Often called the ultimate philatelic issue, the Fleetwood Proofcard is a distinctive commemorative with an elegantly embossed surface. Each Proofcard bears an original work of art complementing the theme of the stamp and created exclusively for Fleetwood by a leading American artist. Proofcards are often collected on their own, but would also make a beautiful addition to your existing stamp or cover collection.
Birth Of Samuel P. Langley
Samuel Pierpont Langley was born on August 22, 1834, in Roxbury, Massachusetts.
Langley attended the Boston Latin School and English High School of Boston before serving as an assistant at the Harvard College Observatory. After that, he worked as a professor of mathematics at the US Naval Academy. While there, he also worked on restoring the school’s small observatory.
In 1867, Langley moved to the Western University of Pennsylvania and became director of the Allegheny Observatory, as well as an astronomy professor. When he arrived, the observatory was in need of repair and new equipment. He raised money for the renovations by distributing standard times to the railroads.
Trains ran on a strict schedule. Engineers and switch operators used their watches to keep track of time, but there was no standard to set the watches to. Langley used astronomical observations to obtain a precise time and then sent it by telegraph to railroads throughout the US. This system was the basis for Standard Time Zones.
Langley used the money from the railroads to fund research into the sun. He produced drawings of solar activity that were published in the US and Europe. He also invented the bolometer, which measures infrared radiation. This instrument was used by scientist Svante Arrhenius to demonstrate the greenhouse effect for the first time.
In addition to his work at the observatory, Langley experimented extensively with heavier-than-air aircraft. By 1887, he was living in and employed at the Smithsonian Institution in Washington, DC. He began his experiments with rubber band powered models. His work advanced to steam engine powered flying machines that he called “Aerodromes” (meaning air runner in Greek). He built a spinning table, which functioned like a wind tunnel, to test his early models.
After many failed flights, Langley achieved success on May 6, 1896. That day he launched his Aerodrome No. 5 using a catapult attached to the top of a houseboat. The unpiloted model weighed less than 25 pounds and had a pair of wings at each end of the plane with propellers in the middle. After a 3,300-foot-long flight (ten times longer than any previous heavier-than-air machine), the Aerodrome landed safely in the Potomac River as planned, because there was no landing gear.

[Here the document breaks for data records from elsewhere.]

(* ===== verification/PullIntent.v ===== *)
(** * Publication intents of a complete pull (internal/mirror:
    complete_pull_publication.go, complete_pull_service.go)

    One page is published by an intent: the files it replaces or removes, with
    what each held before and holds after, staged payloads and the progress so
    far. *)

From stdpp Require Import pretty.
From S2P Require Import Prelude GoText Identifiers PullTypes PullDisk.
Import GoText Identifiers PullTypes PullDisk.

Module PullIntent.
Local Open Scope Z_scope.
Local Open Scope atl_scope.

(** ** Records *)

Record PreState := { Present : bool; preSHA256 : text; preMode : Z }.
#[export] Instance PreState_eq : EqDecision PreState. Proof. solve_decision. Defined.
Definition absent : PreState := {| Present := false; preSHA256 := []; preMode := 0 |}.
Record Artifact := { Path : text; Role : text; Pre : PreState; PreSize : option Z; Remove : bool; BestEffort : bool; Payload : text; SHA256 : text; Size : Z; Mode : Z; Temp : text }.
#[export] Instance Artifact_eq : EqDecision Artifact. Proof. solve_decision. Defined.
Record Relocation_ := { relArtifacts : list Artifact; relNext : Z }.
#[export] Instance Relocation_eq : EqDecision Relocation_. Proof. solve_decision. Defined.
Record Intent := { SchemaVersion : Z; Service : text; Selector : text; Options : text; Selection : text; Index : Z; Entry : CompletePullJournalEntry; Eligible : bool;
  Artifacts : list Artifact; Next : Z; StatePublished : bool; Relocation : option Relocation_; Committed : bool; WriteToken : text }.
#[export] Instance Intent_eq : EqDecision Intent. Proof. solve_decision. Defined.
(** The progress of an intent. *)
Definition progress_to (next : Z) (published : bool) (rel : option Relocation_) (committed : bool) (i : Intent) : Intent :=
  {| SchemaVersion := SchemaVersion i; Service := Service i; Selector := Selector i; Options := Options i; Selection := Selection i; Index := Index i; Entry := Entry i;
     Eligible := Eligible i; Artifacts := Artifacts i; Next := next; StatePublished := published; Relocation := rel; Committed := committed; WriteToken := WriteToken i |}.
(** What a caller asks to publish. *)
Record Input := { inPath : ArtifactPath; inRole : text; inData : text; inMode : Z; inRemove : bool; inBestEffort : bool; expectedPre : option PreState; expectedPreSize : option Z }.

Definition maxArtifacts : nat := 2048.
Definition maxBytes : Z := 268435456.
Definition maxIntentBytes : Z := 16777216.
Definition mode0600 : Z := 384.
Definition mode0644 : Z := 420.
Definition mode0700 : Z := 448.
Definition mode0755 : Z := 493.
Definition permission (mode : Z) : bool := (0 <? mode) && (mode <=? 511).

Definition RoleNative : text := txt "native".
Definition RoleMetadata : text := txt "metadata".
Definition RoleView : text := txt "view".
Definition RoleBase : text := txt "base".
Definition RoleAuxiliary : text := txt "auxiliary".

(** ** Roles (complete_pull_service.go) *)

Definition confluenceCompletePullBasePath (e : CompletePullJournalEntry) : text := clean (txt ".atl/base/" ++ sID (State e) ++ txt ".csf").
Definition is_public (q : ArtifactPath) : bool := bool_decide (class q = artifactPathClassPublic).
Definition is_private (q : ArtifactPath) : bool := bool_decide (class q = artifactPathClassPrivateBase).
Definition wiki_base (id : text) : text := clean (txt ".atl/base/" ++ id ++ txt ".wiki").
(** A removal that retires the files of a relocated issue. *)
Definition valid_retirement (previous : SyncState) (q : ArtifactPath) (role : text) : bool :=
  let rel := value q in
  let stem := trim_suffix (sPath previous) (txt ".wiki") in
  if eqt role RoleNative then eqt rel (sPath previous) && is_public q
  else if eqt role RoleMetadata then eqt rel (stem ++ txt ".json") && is_public q
  else if eqt role RoleView then eqt rel (stem ++ txt ".md") && is_public q
  else if eqt role RoleBase then eqt rel (wiki_base (sID previous)) && is_private q
  else eqt role RoleAuxiliary && is_public q &&
       (eqt rel (stem ++ txt ".epic-children.json") || eqt rel (stem ++ txt ".comments.json") || eqt rel (stem ++ txt ".attachments.json") ||
        has_prefix rel (stem ++ txt ".assets/") || has_prefix rel (stem ++ txt ".attachments/")).
(** A file of the issue that is written, or an auxiliary one that is removed. *)
Definition valid_written (state : SyncState) (q : ArtifactPath) (role : text) (mode : Z) (remove bestEffort : bool) : bool :=
  let rel := value q in
  let stem := trim_suffix (sPath state) (txt ".wiki") in
  let writable path (c : bool) wantMode wantBest := eqt rel path && c && negb remove && (mode =? wantMode) && Bool.eqb bestEffort wantBest in
  if eqt role RoleNative then writable (sPath state) (is_public q) mode0644 false
  else if eqt role RoleMetadata then writable (stem ++ txt ".json") (is_public q) mode0644 false
  else if eqt role RoleView then writable (stem ++ txt ".md") (is_public q) mode0644 true
  else if eqt role RoleBase then writable (wiki_base (sID state)) (is_private q) mode0600 false
  else if eqt role RoleAuxiliary then
    if eqt rel (stem ++ txt ".epic-children.json") && is_public q && negb bestEffort then mode =? (if remove then 0 else mode0644)
    else if has_prefix rel (stem ++ txt ".assets/") && is_public q && negb remove && negb bestEffort && (mode =? mode0644) then true
    else if (eqt rel (stem ++ txt ".comments.json") || eqt rel (stem ++ txt ".attachments.json")) && writable rel (is_public q) mode0600 false then true
    else has_prefix rel (stem ++ txt ".attachments/") && is_public q && negb remove && negb bestEffort && (mode =? mode0600)
  else false.
Definition validateCompletePullArtifactRole (service : text) (e : CompletePullJournalEntry) (q : ArtifactPath) (role : text) (mode : Z) (remove bestEffort : bool) : checked unit :=
  if eqt service Confluence then
    let! _ := require (eqt role []) "legacy Confluence publication cannot persist an artifact role" in
    require (negb (is_private q) || (eqt (value q) (confluenceCompletePullBasePath e) && (mode =? mode0600) && negb remove && negb bestEffort))
      "confluence pristine-base artifact does not match the accepted page identity"
  else if negb (eqt service Jira) then Err "unknown publication service"%string
  else
    let stem := trim_suffix (sPath (State e)) (txt ".wiki") in
    let rel := value q in
    match remove, Previous e with
    | true, Some p => require ((mode =? 0) && negb bestEffort && valid_retirement (pState p) q role) "invalid Jira relocation retirement artifact"
    | _, _ =>
        if remove && eqt role RoleAuxiliary && is_public q && (mode =? 0) && negb bestEffort &&
           (eqt rel (stem ++ txt ".comments.json") || eqt rel (stem ++ txt ".attachments.json") || has_prefix rel (stem ++ txt ".attachments/"))
        then Ok tt
        else require (valid_written (State e) q role mode remove bestEffort) "invalid Jira artifact"
    end.
Definition role_count (role : text) (roles : list text) : nat := length (List.filter (eqt role) roles).
Definition validateJiraArtifactRoleCounts (roles : list text) : checked unit :=
  require (forallb (λ r, role_count r roles =? 1)%nat [RoleNative; RoleMetadata; RoleView; RoleBase]) "jira publication requires exactly one of each artifact".

(** The native file and its pristine base hold the accepted body. *)
Definition holds_body (e : CompletePullJournalEntry) (path : text) (mode : Z) (a : Artifact) : bool :=
  negb (eqt (Path a) path) || (negb (Remove a) && negb (BestEffort a) && (Mode a =? mode) && eqt (SHA256 a) (sHash (State e))).
Definition validateConfluenceCompletePullIntent (e : CompletePullJournalEntry) (artifacts : list Artifact) : checked unit :=
  let native := sPath (State e) in
  let base := confluenceCompletePullBasePath e in
  let! _ := require (forallb (λ a, if eqt (Path a) native then holds_body e native mode0644 a else holds_body e base mode0600 a) artifacts) "confluence artifact does not match the accepted page state" in
  let at_ path := length (List.filter (λ a, eqt (Path a) path) artifacts) in
  require ((at_ native =? 1)%nat && (if eqt native base then false else at_ base =? 1)%nat) "confluence publication requires exactly one native and pristine-base artifact".

(** ** Artifacts *)

(** What an artifact declares, without looking at its payload. *)
Definition declared (service : text) (e : CompletePullJournalEntry) (a : Artifact) (allowPrivate : bool) (token : text) (writeIndex : nat) : checked unit :=
  let! q := parseDurableArtifactPath (Path a) in
  let! _ := require (allowPrivate || negb (is_private q)) "publication path targets reserved private state" in
  let! _ := validateCompletePullArtifactRole service e q (Role a) (Mode a) (Remove a) (BestEffort a) in
  let! _ := (if Present (Pre a) then require (validSHA256 (preSHA256 (Pre a)) && permission (preMode (Pre a))) "invalid publication pre-image"
             else require (eqt (preSHA256 (Pre a)) [] && (preMode (Pre a) =? 0)) "absent publication pre-image has a hash") in
  let! _ := (match PreSize a with Some n => require (Present (Pre a) && (0 <=? n) && (n <=? maxBytes)) "invalid bounded publication pre-image" | None => Ok tt end) in
  if Remove a then
    require (negb (BestEffort a) && eqt (Payload a) [] && eqt (SHA256 a) [] && (Size a =? 0) && (Mode a =? 0) && eqt (Temp a) []) "invalid publication removal"
  else
    let! _ := require (negb (eqt (Payload a) []) && negb (contains_any (Payload a) [slash; "\"%char; ":"%char; nul])) "invalid publication payload name" in
    let! _ := require (validSHA256 (SHA256 a) && (0 <=? Size a) && (Size a <=? maxBytes)) "invalid publication payload identity" in
    let! _ := require (permission (Mode a)) "invalid publication artifact mode" in
    require (eqt (Temp a) (completePullArtifactTemp token writeIndex) && validCompletePullTempName (Temp a)) "invalid publication temporary-file ownership".

(** ** Intents without their payloads *)

Definition keeps_preimages (i : Intent) : bool := (SchemaVersion i =? 7) || (eqt (Service i) Jira && one_of (SchemaVersion i) [5; 6]).
Fixpoint artifacts_loop (i : Intent) (writeIndex : nat) (seen : list text) (l : list Artifact) : checked unit :=
  match l with
  | [] => Ok tt
  | a :: l =>
      let! _ := require (negb (bool_decide (is_Some (PreSize a)) && negb (keeps_preimages i))) "bounded publication pre-image requires a current publication schema" in
      let! _ := require (negb (keeps_preimages i && Present (Pre a) && negb (bool_decide (is_Some (PreSize a))))) "current publication artifact omits its bounded pre-image" in
      let! _ := declared (Service i) (Entry i) a true (WriteToken i) writeIndex in
      let key := registrationPathKey (Path a) in
      let! _ := require (negb (bool_decide (key ∈ seen))) "duplicate publication destination" in
      artifacts_loop i (if Remove a then writeIndex else S writeIndex) (key :: seen) l
  end.
Definition relocated (i : Intent) : list Artifact := match Relocation i with Some r => relArtifacts r | None => [] end.
Definition all_artifacts (i : Intent) : list Artifact := Artifacts i ++ relocated i.
Definition staged_bytes (i : Intent) : Z := foldr (λ a n, Size a + n) 0 (all_artifacts i).
Definition temp_names (i : Intent) : list text :=
  [completePullJournalTemp (WriteToken i); completePullSidecarTemp (WriteToken i); completePullProgressTemp (WriteToken i)] ++ map Temp (List.filter (λ a, negb (Remove a)) (all_artifacts i)).
Definition bound_to (i : Intent) (c : CompletePullCheckpoint) : bool :=
  validCompletePullService (Service i) && validCompletePullPublicationSchema (Service i) (SchemaVersion i) && eqt (Service i) (cService c) && eqt (Selector i) (cSelector c) &&
  eqt (Options i) (cOptions c) && eqt (Selection i) (cSelection c).
Definition between (lo n hi : Z) : bool := (lo <=? n) && (n <=? hi).
Definition relocation_fits (i : Intent) : checked unit :=
  match Relocation i with
  | None => Ok tt
  | Some r =>
      let! _ := require (negb (eqt (Service i) Confluence && bool_decide (is_Some (Previous (Entry i)))) && negb (eqt (Service i) Jira && negb (bool_decide (is_Some (Previous (Entry i))))))
                        "complete-pull relocation does not match its service-specific predecessor" in
      require (between 0 (relNext r) (zlength (relArtifacts r))) "complete-pull relocation progress is invalid"
  end.
Definition finished (i : Intent) : bool := (Next i =? zlength (Artifacts i)) && match Relocation i with Some r => relNext r =? zlength (relArtifacts r) | None => true end.
Definition validate_declared (i : Intent) (c : CompletePullCheckpoint) : checked unit :=
  let! _ := require (bound_to i c) "complete-pull publication binding is invalid" in
  let! _ := validateEntrySchema (Service i) (SchemaVersion i) (Entry i) in
  let! _ := require ((NextIndex c <=? Index i) && (Index i <? zlength (IDs c))) "complete-pull publication index is outside the pending selection" in
  let! _ := require (bool_decide (id_at c (Index i) = Some (selected_identity (Service i) (Entry i)))) "complete-pull publication identity is outside the pending selection" in
  let! _ := require (validCompletePullWriteToken (WriteToken i)) "complete-pull publication write token is invalid" in
  let! _ := validateCompletePullJournalEntry (Service i) (Entry i) in
  let! _ := relocation_fits i in
  let count := length (all_artifacts i) in
  let! _ := require (negb (count =? 0)%nat && (count <=? maxArtifacts)%nat && between 0 (Next i) (zlength (Artifacts i))) "complete-pull publication artifact bounds are invalid" in
  let! _ := artifacts_loop i 0 [] (all_artifacts i) in
  let! _ := (if eqt (Service i) Confluence then validateConfluenceCompletePullIntent (Entry i) (Artifacts i) else validateJiraArtifactRoleCounts (map Role (Artifacts i))) in
  let! _ := require (staged_bytes i <=? maxBytes) "complete-pull publication exceeds its staged bytes" in
  let! _ := require ((length (temp_names i) <=? maxArtifacts + 3)%nat && (length (concat (temp_names i)) <=? (maxArtifacts + 3) * maxCompletePullTempName)%nat)
                    "complete-pull publication temporary-file declarations exceed their bound" in
  require (negb (Committed i) || finished i) "committed complete-pull publication has unfinished artifacts".
End PullIntent.
(** ** Recovery *)

Fixpoint publish_from (dir : path) (i : Intent) (todo : list Artifact) : M Intent :=
  match todo with
  | [] => mret i
  | a :: todo =>
      publishArtifact dir a ;;
      let i := progress_to (Next i + 1) (StatePublished i) (Relocation i) (Committed i) i in
      savePublicationIntent dir i ;; publish_from dir i todo
  end.
Fixpoint relocate_from (dir : path) (i : Intent) (r : Relocation_) (todo : list Artifact) : M Intent :=
  match todo with
  | [] => mret i
  | a :: todo =>
      publishArtifact dir a ;;
      let r := {| relArtifacts := relArtifacts r; relNext := relNext r + 1 |} in
      let i := progress_to (Next i) (StatePublished i) (Some r) (Committed i) i in
      savePublicationIntent dir i ;; relocate_from dir i r todo
  end.
Definition merge_entry (service : text) (e : CompletePullJournalEntry) (token : text) : M unit :=
  if eqt service Jira then mergeCompletePullEntriesOwned [e] (completePullSidecarTemp token) else merge_pages [e] (completePullSidecarTemp token).
Definition publish_state (dir : path) (i : Intent) : M Intent :=
  if (bool_decide (is_Some (Relocation i)) || negb (Eligible i)) && negb (StatePublished i) then
    merge_entry (Service i) (Entry i) (WriteToken i) ;;
    SyncDirectoryWithin (parent sidecarPath) ;;
    let i := progress_to (Next i) true (Relocation i) (Committed i) i in
    savePublicationIntent dir i ;; mret i
  else mret i.
Definition accept (c : CompletePullCheckpoint) (dir : path) (i : Intent) : M unit :=
  if Eligible i then ensurePublicationJournalEntry c i ;; SyncDirectoryWithin (parent dir) else mret tt.
Definition recoverCompletePullPublication (selector : text) (checkpoint : option CompletePullCheckpoint) : M unit :=
  found ← readPublicationIntent selector checkpoint;
  match found, checkpoint with
  | Some i, Some c =>
      let dir := completePullPublicationDir selector in
      if Committed i then verifyCommittedPublication c i ;; cleanupCompletePullPublication dir i
      else
        i ← publish_from dir i (drop (Z.to_nat (Next i)) (Artifacts i));
        i ← publish_state dir i;
        i ← match Relocation i with Some r => relocate_from dir i r (drop (Z.to_nat (relNext r)) (relArtifacts r)) | None => mret i end;
        accept c dir i ;;
        let i := progress_to (Next i) (StatePublished i) (Relocation i) true i in
        savePublicationIntent dir i ;;
        cleanupCompletePullPublication dir i
  | _, _ => mret tt
  end.
Lemma dest_admits D acc a v : a ∈ all → holds_post Hash a v → admits (level D acc) (place (Path a)) v.
Proof.
  intros Ha Hv S HS. destruct (not_outside_private _ (all_outside a Ha)) as (_ & _ & _ & H1 & H2). remember (place (Path a)) as p eqn:Hp. destruct HS as [b Hb|b Hb _| |_]; [..|done|done].
  - apply place_inj in Hp as ->; [by right|done..].
  - by apply place_inj in Hp as ->.
Qed.
Lemma dest_bare D acc a : a ∈ all → bare (level D acc) (place (Path a)).
Proof. intros Ha. destruct (not_above_private _ (all_outside a Ha)). apply bare_elsewhere; [|done|done]. intros b Hb. by apply (fp_prefix fp). Qed.
Lemma dest_temp D acc a : a ∈ all → Remove a = false → scratch (level D acc) (child (parent (place (Path a))) (Temp a)) ∧ child (parent (place (Path a))) (Temp a) ≠ place (Path a).
Proof.
  intros Ha Hr. destruct (temp_of a Ha Hr) as [s Hs]. set (t := child (parent (place (Path a))) (Temp a)).
  assert (Temp a ∈ t) as Hin by (unfold t, child; rewrite elem_of_app; right; by apply list_elem_of_singleton).
  assert (outside t) as Ho by (apply outside_sibling; [by apply all_outside|by rewrite Hs]).
  assert (∀ b, b ∈ all → t ≠ place (Path b)) as Hne by (intros b Hb He; rewrite He in Hin; by apply (fp_temps fp a b)).
  destruct (not_outside_private t Ho) as (_ & _ & _ & H1 & H2). destruct (not_above_private t Ho) as [H3 H4]. split; [|by apply Hne]. split; [apply child_nonempty|]. split.
  - intros v. by apply admits_elsewhere.
  - apply bare_elsewhere; [|done|done]. intros b Hb Hanc. apply (fp_temps fp a b Ha Hb Hr). by eapply elem_of_ancestor.
Qed.
Lemma dest_parents D acc a x v : a ∈ all → x ∈ ancestors (place (Path a)) → admits (level D acc) x v.
Proof.
  intros Ha Hx. assert (∀ b, b ∈ all → x ≠ place (Path b)) as Hne by (intros b Hb ->; by eapply (fp_prefix fp b a)).
  destruct (ancestors_outside _ x (all_outside a Ha) Hx) as [Ho|[->| ->]].
  - destruct (not_outside_private x Ho) as (_ & _ & _ & H1 & H2). by apply admits_elsewhere.
  - by apply admits_elsewhere.
  - by apply admits_elsewhere.
Qed.

(** ** The steps of a recovery *)

Lemma publish_level D acc a : a ∈ all → triple (guards (level D acc)) (publishArtifact Hash stage a) (λ _, guards (level (D ++ [a]) acc)) inv.
Proof.
  intros Ha. eapply triple_conseq; [apply (publish_triple Hash (level D acc) stage a)|done| |apply inv_intro].
  - apply place_nonempty.
  - intros v. by apply dest_admits.
  - by apply dest_bare.
  - by apply dest_temp.
  - intros x Hx. by eapply dest_parents.
  - intros [] d [Hg Hm]. by apply level_publish.
Qed.
(* ===== verification/PullExample.v ===== *)
(** * A publication, run

    One Confluence page on a concrete disk: the theorems on complete pulls
    applied to it, and recoveries cut off at every step. *)

From S2P Require Import Prelude GoText Identifiers PullTypes PullDisk PullIntent PullStore PullLogic PullPublish PullFacts PullAdvance PullPrepare.
Import GoText Identifiers PullTypes PullDisk PullIntent PullStore PullLogic PullPublish PullFacts PullAdvance PullPrepare.

Module PullExample.
Local Open Scope Z_scope.
Local Open Scope atl_scope.

(** A hash and codecs that suffice for this page. *)
Definition digit_of (data : text) : ascii := ascii_of_N (97 + N.of_nat (length data mod 6)).
Definition toy_hash (data : text) : text := replicate 64 (digit_of data).
Definition old_body : text := txt "old".
Definition new_body : text := txt "fresh".
Definition page_view : ViewState := {| vSections := []; vDisplayTimeZone := []; vCustomFields := []; vFieldViews := []; vPageFields := []; vEpicField := [] |}.
Definition page_entry : CompletePullJournalEntry :=
  {| Identity := []; State := {| sID := txt "7"; sIdentity := []; sVersion := 3; sHash := toy_hash new_body; sPath := txt "pages/a.csf" |}; View := page_view;
     Previous := None; Includes := None; OptionalEvidence := None |}.
Definition checkpoint : CompletePullCheckpoint :=
  {| cSchema := 1; cService := Confluence; cSelector := replicate 64 "a"%char; cOptions := replicate 64 "b"%char; cSelection := replicate 64 "c"%char; IDs := [txt "7"]; NextIndex := 0; cIncludes := no_includes |}.
Definition token : text := replicate 32 "0"%char.
Definition native_artifact : Artifact :=
  {| Path := txt "pages/a.csf"; Role := []; Pre := pre_of toy_hash old_body mode0644; PreSize := None; Remove := false; BestEffort := false; Payload := txt "payload-0000";
     SHA256 := toy_hash new_body; Size := 5; Mode := mode0644; Temp := completePullArtifactTemp token 0 |}.
Definition base_artifact : Artifact :=
  {| Path := txt ".atl/base/7.csf"; Role := []; Pre := absent; PreSize := None; Remove := false; BestEffort := false; Payload := txt "payload-0001";
     SHA256 := toy_hash new_body; Size := 5; Mode := mode0600; Temp := completePullArtifactTemp token 1 |}.
Definition page_intent : Intent :=
  {| SchemaVersion := 2; Service := Confluence; Selector := cSelector checkpoint; Options := cOptions checkpoint; Selection := cSelection checkpoint; Index := 0; Entry := page_entry; Eligible := true;
     Artifacts := [native_artifact; base_artifact]; Next := 0; StatePublished := false; Relocation := None; Committed := false; WriteToken := token |}.

Definition count (x : ascii) (s : text) : nat := length (List.filter (λ y, bool_decide (y = x)) s).
#[local] Instance intent_json : PullJson Intent := {|
  encodeIndent i := replicate (Z.to_nat (Next i)) "n"%char ++ (if StatePublished i then ["p"%char] else []) ++ (if Committed i then ["c"%char] else []);
  decodeStrict s := Some (at_progress page_intent (Z.of_nat (count "n" s)) (0 <? count "p" s)%nat 0 (0 <? count "c" s)%nat)
|}.
Definition page_journal (n : nat) : completePullJournal := with_entries (replicate n page_entry) (new_journal checkpoint page_intent).
#[local] Instance journal_json : PullJson completePullJournal := {|
  encodeIndent j := replicate (length (Entries j)) "e"%char;
  decodeStrict s := Some (page_journal (count "e" s))
|}.
#[local] Instance sidecar_json : PullJson sidecarFile := {| encodeIndent _ := []; decodeStrict _ := Some empty_sidecar |}.
Definition intent_encodable (i : Intent) : Prop := ∃ n published k committed, 0 ≤ n ∧ i = at_progress page_intent n published k committed.
Definition journal_encodable (j : completePullJournal) : Prop := ∃ n, j = page_journal n.
Lemma count_app x s t : count x (s ++ t) = (count x s + count x t)%nat.
Proof. unfold count. by rewrite List.filter_app, length_app. Qed.
Lemma count_replicate x n y : count x (replicate n y) = if decide (y = x) then n else 0%nat.
Proof.
  unfold count. destruct (decide (y = x)) as [->|H]; (induction n as [|n IH]; [done|]); cbn [replicate List.filter]; [rewrite bool_decide_eq_true_2 by done; cbn; by rewrite IH|by rewrite bool_decide_eq_false_2 by done].
Qed.
#[local] Instance intent_laws : PullJsonLaws Intent intent_encodable.
Proof.
  split. intros i (n & published & k & committed & Hn & ->). cbn [encodeIndent decodeStrict intent_json]. rewrite !count_app, !count_replicate.
  cbn [Next StatePublished Committed at_progress progress_to]. f_equal. unfold at_progress. cbn [moved option_map Relocation page_intent].
  f_equal; destruct published, committed; unfold count; cbn [txt app List.filter];
    repeat match goal with |- context [bool_decide ?P] => let v := eval vm_compute in (bool_decide P) in change (bool_decide P) with v end; repeat case_decide; try done; cbn; lia || done.
Qed.
#[local] Instance journal_laws : PullJsonLaws completePullJournal journal_encodable.
Proof. split. intros j (n & ->). cbn [encodeIndent decodeStrict journal_json]. rewrite count_app, count_replicate, decide_True by done. cbn [page_journal with_entries Entries]. rewrite length_replicate. change (count "e"%char ["010"%char]) with 0%nat. by rewrite Nat.add_0_r. Qed.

The War Department took notice of Langley’s aerodromes and gave him a grant of $50,000 to develop an airplane capable of carrying a pilot. He began this work in 1898 with Charles Manly, who was both an engineer and test pilot. In 1903, they launched their craft from the catapult. The plane had no landing gear, so it had to land in the water and be repaired after each flight. Two flights ended in crashes, and though Manly was not hurt, Langley gave up his attempts at manned flight. In 1914, Glenn Curtiss continued Langley’s work and developed an aerodrome that flew a few hundred feet.
Samuel Langley paved the way for the further development in the fields of aviation and solar radiation. He died on February 27, 1906, in Aiken, South Carolina. Several things have been named in his honor, including air and sea craft, a unit of solar radiation, and the Smithsonian’s Langley Gold Medal. He’s also the namesake of the NASA Langley Research Center (NASA’s oldest field center) as well as Langley Air Force Base.